Why I think everyone should spend a weekend in the woods at Tremont 

When Scots in the Smokies debuted last spring as a sophomore-exclusive opportunity during my sophomore year, it felt almost serendipitous. As a mountain-loving, Tennessee-raised, tree-hugging Appalachian native, I always jump at any opportunity to spend time in the Great Smoky Mountain National Park. When I found out the program was being brought back this spring and would be open to MC students of all years, I didn’t even have to think before signing up. 

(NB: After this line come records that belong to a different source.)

(** A guarded update of the section keeps the parent links sound. *)
Lemma sql_update_resolves us :
  Forall (guarded sectionId db) us ->
  parents_resolve db -> parents_resolve (sql_update us sectionId db).
Proof.
  intros Hus Hdb r' Hr'.
  assert (map Row.id (sql_update us sectionId db) = map Row.id db) as Hids
    by apply sql_update_ids, assign_id.
  unfold sql_update in Hr'. apply in_map_iff in Hr' as (r & <- & Hr).
  destruct (Hdb r Hr) as (Hself & Hex).
  destruct (Row.id r =? sectionId) eqn:E.
  - apply Z.eqb_eq in E. rewrite fold_assign_id.
    destruct (fold_assign_parent us r) as [-> | Hin].
    + split; [assumption|]. intros p Hp.
      rewrite (@section_exists_ids p _ _ Hids). now apply Hex.
    + rewrite Forall_forall in Hus. specialize (Hus _ Hin).
      destruct (Row.parent_id (fold_left assign us r)) as [p|];
        [|split; [discriminate | intros p; discriminate]].
      destruct Hus as [Hne Hp]. split; [congruence|].
      intros q [= <-]. now rewrite (@section_exists_ids p _ _ Hids).
  - split; [assumption|]. intros p Hp.
    rewrite (@section_exists_ids p _ _ Hids). now apply Hex.
Qed.
End Patch.

(** C7 as the specification states it fails: a request accepted by the
    PATCH route turns a forest into a cycle of two sections. *)
Lemma patch_section_closes_cycle :
  parent_forest two_sections /\
  snd (patch_section "teacher" "1" (reparent_to 2) "now" two_sections) = ok /\
  ~ parent_forest
      (fst (patch_section "teacher" "1" (reparent_to 2) "now" two_sections)).
Proof.
  split; [|split; [reflexivity|]].
  - intros r [<-|[<-|[]]].
    + exists [1]. split; [|repeat constructor; intros []].
      apply (@chain_root two_sections (row 1 "Grammar" None 0 1));
        [now left | reflexivity].
    + exists [2; 1]. split.
      * apply (@chain_up two_sections (row 2 "Tenses" (Some 1) 0 1) 1 [1]);
          [right; now left | reflexivity |].
        apply (@chain_root two_sections (row 1 "Grammar" None 0 1));
          [now left | reflexivity].
      * repeat constructor; simpl; intuition discriminate.
  - intros H.
    assert (forall k l,
               chain (fst (patch_section "teacher" "1" (reparent_to 2) "now"
                             two_sections)) k l ->
               k = 1 \/ k = 2 -> False) as Hno.
    { induction 1 as [r Hr Hp|r p l Hr Hp Hc IH]; intros Hk.
      - destruct Hr as [<-|[<-|[]]]; discriminate.
      - apply IH. destruct Hr as [<-|[<-|[]]]; injection Hp as <-; auto. }
    destruct (H (Row.mk 1 "Grammar" (Some 2) 0 1 "" "now")) as (l & Hl & _);
      [now left|].
    eapply Hno; [exact Hl | now left].
Qed.

Lemma patch_section_self_parent role id body now db sectionId :
  parseInt (JStr id) = Some sectionId ->
  parseNullableParentId (body_parent_id body) = PId sectionId ->
  (exists status error,
      snd (patch_section role id body now db) = Error status error) /\
  fst (patch_section role id body now db) = db.
Proof.
  intros Hid Hself. unfold patch_section. rewrite Hid.
  destruct (negb (String.eqb role "teacher")); [simpl; eauto|].
  destruct (negb (section_exists sectionId db)); [simpl; eauto|].
  destruct (patch_name body []) as [e|u1] eqn:E1; cbn [andthen].
  - apply patch_name_error in E1 as ->. simpl. eauto.
  - rewrite (patch_parent_self db body u1 Hself). simpl. eauto.
Qed.
Lemma lower_has_space v : has_space (lower v) = has_space v.
Proof.
  induction v as [|a v IH]; simpl; [done|]. rewrite IH. f_equal.
  apply bool_decide_ext. split; [apply lower_ascii_space|by intros ->].
Qed.

Lemma valid_get : bool_decide ("get" ∈ valid_command_list) = true.
Proof. by vm_compute. Qed.

(** ** Lines that strip to themselves *)

Lemma py_isspace_lower a : py_isspace a = true → lower_ascii a = a.
Proof. destruct a as [[] [] [] [] [] [] [] []]; by vm_compute. Qed.

Lemma rstrip_id x a :
  last_char x = Some a → py_isspace a = false → rstrip x = x.
Proof.
  revert a. induction x as [|b x IH]; intros a; simpl; [done|].
  destruct (last_char x) as [c|] eqn:Hc.
  - intros [= ->] Ha. rewrite (IH a) by done.
    destruct x; [done|done].
  - intros [= ->] Ha. destruct x as [|c x]; simpl in *.
    + by rewrite Ha.
    + by destruct (last_char x).
Qed.

Lemma last_char_app x y :
  last_char (x +:+ y)
  = match last_char y with
    | Some b => Some b
    | None => last_char x
    end.
Proof.
  induction x as [|a x IH].
  - change ("" +:+ y) with y. simpl. by destruct (last_char y).
  - change (String a x +:+ y) with (String a (x +:+ y)). simpl.
    rewrite IH. by destruct (last_char y), (last_char x).
Qed.

Lemma last_char_nonempty x : x ≠ "" → is_Some (last_char x).
Proof. destruct x as [|a x]; [done|]. simpl. destruct (last_char x); eauto. Qed.

Lemma has_whitespace_last x a :
  has_whitespace x = false → last_char x = Some a → py_isspace a = false.
Proof.
  induction x as [|b x IH]; simpl; [done|].
  intros [Hb Hx]%orb_false_elim.
  destruct (last_char x) as [c|]; intros [= ->]; [by apply IH|done].
Qed.

Lemma has_whitespace_space x : has_whitespace x = false → has_space x = false.
Proof.
  induction x as [|b x IH]; simpl; [done|].
  intros [Hb Hx]%orb_false_elim. rewrite IH by done.
  rewrite orb_false_r. apply bool_decide_eq_false. by intros ->.
Qed.

(** A line that starts with a spelling of a verb and ends with a byte
    that is not whitespace is what [strip] returns for it. *)
Lemma strip_verb_line c w rest a :
  lower c = w → w ≠ "" → has_whitespace w = false →
  last_char rest = Some a → py_isspace a = false →
  strip (c +:+ rest) = c +:+ rest.
Proof.
  intros Hc Hw Hws Hlast Ha. unfold strip.
  assert (lstrip (c +:+ rest) = c +:+ rest) as ->.
  { destruct c as [|b c]; [by subst w|]. subst w.
    simpl in Hws. apply orb_false_elim in Hws as [Hb _].
    change (String b c +:+ rest) with (String b (c +:+ rest)).
    simpl. destruct (py_isspace b) eqn:Hsp; [|done].
    by rewrite (py_isspace_lower b Hsp), Hsp in Hb. }
  apply (rstrip_id _ a); [|done].
  by rewrite last_char_app, Hlast.
Qed.

Lemma last_char_clean x :
  x ≠ "" → has_whitespace x = false →
  ∃ a, last_char x = Some a ∧ py_isspace a = false.
Proof.
  intros Hx Hws. destruct (last_char_nonempty x Hx) as [a Ha].
  exists a. split; [done|]. by apply (has_whitespace_last x).
Qed.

Last year’s trip to Tremont Institute was a turning point in my college career; it is what converted me from a passive nature enjoyer into a passionate nature lover, and it was the catalyst for my decision to add a Sustainability Studies minor to my degree. 

I knew that this year’s trip would look a lot like last year’s, programming-wise, but I tried not to form expectations about the weekend so that I could be open and flexible to whatever Tremont staff had in store for us. The weekend did resemble my last experience in many ways, but it also offered so many new opportunities. As Kaitlin Koster (‘25) put it at the closing circle, “I gain something new every time I go outside.” 

Familiar activities included hiking Spruce Flats Falls trail, Appalachian music around the campfire, alone time in our “secret spots”, exploring the landscape through nature literature, evening games, and endless streams of conversation over delicious meals made by people who, though they claim to be Tremont staff, I’m more inclined to believe are angels sent by the culinary gods.

While these aspects of the weekend maintained the same structure that I and other returning students expected, Scots in the Smokies was not a copy-and-paste. Perhaps most notably, the torrential downpour that endured for almost the entirety of the trip was absent this year, and I don’t think it was missed by anyone. The weather, while chilly at times, allowed us to observe the first signs of spring emerging in the forest around us, and the one rain shower that did pass through politely waited until we had all gone inside for lunch to begin, and promptly moved on as we embarked on our next hike.   

We also had the opportunity to go “salamandering”: hunting for salamanders under damp logs and rocks in still water. Everyone in my group was able to catch a critter and learn how to identify the species (and give it a nickname, of course). Our group leaders educated us on the native wildlife and taught us the history of Walker Valley, where Tremont’s campus is nestled. 

Group one was all smiles after reaching Spruce Flats Falls. Courtesy of Emma Henson.

Beyond the hikes and activities that we all got to participate in, there were also plenty of opportunities for alone time with nature. Being able to walk outside and see the night sky free of city light pollution, trek to the edge of the river and listen to the rushing water, and walk through the woods listening to the abundant bird calls all reminded me how lucky we are to attend a college with a national park in its backyard. 

While impending due dates and homework assignments can be hard to ignore, Scots in the Smokies gave all of us students a sanctuary from the stress of school and social obligations. We were forced to unplug, and many students expressed the freedom they felt while being unreachable. Burnout sometimes feels inevitable for college students, but Wendell Berry’s poem  “The Peace of Wild Things” is a reminder that stillness isn’t as unreachable as it may feel: 

When despair for the world grows in me

and I wake in the night at the least sound

in fear of what my life and my children’s lives may be,

I go and lie down where the wood drake

rests in his beauty on the water, and the great heron feeds.

I come into the peace of wild things

who do not tax their lives with forethought

of grief. I come into the presence of still water.

And I feel above me the day-blind stars

waiting with their light. For a time

I rest in the grace of the world, and am free.

Whether you have grown up surrounded by the mountains or tend to prefer nature from a distance, Scots in the Smokies provides a space for anyone who needs solace from the hustle and bustle of urban life to reconnect and recharge with nature. I encourage anyone who has the opportunity to attend Scots in the Smokies to go, but don’t wait until next year’s trip rolls around to touch some grass; we live in the foothills of the most biodiverse national park in the U.S., and that is a privilege I believe we should all be taking advantage of.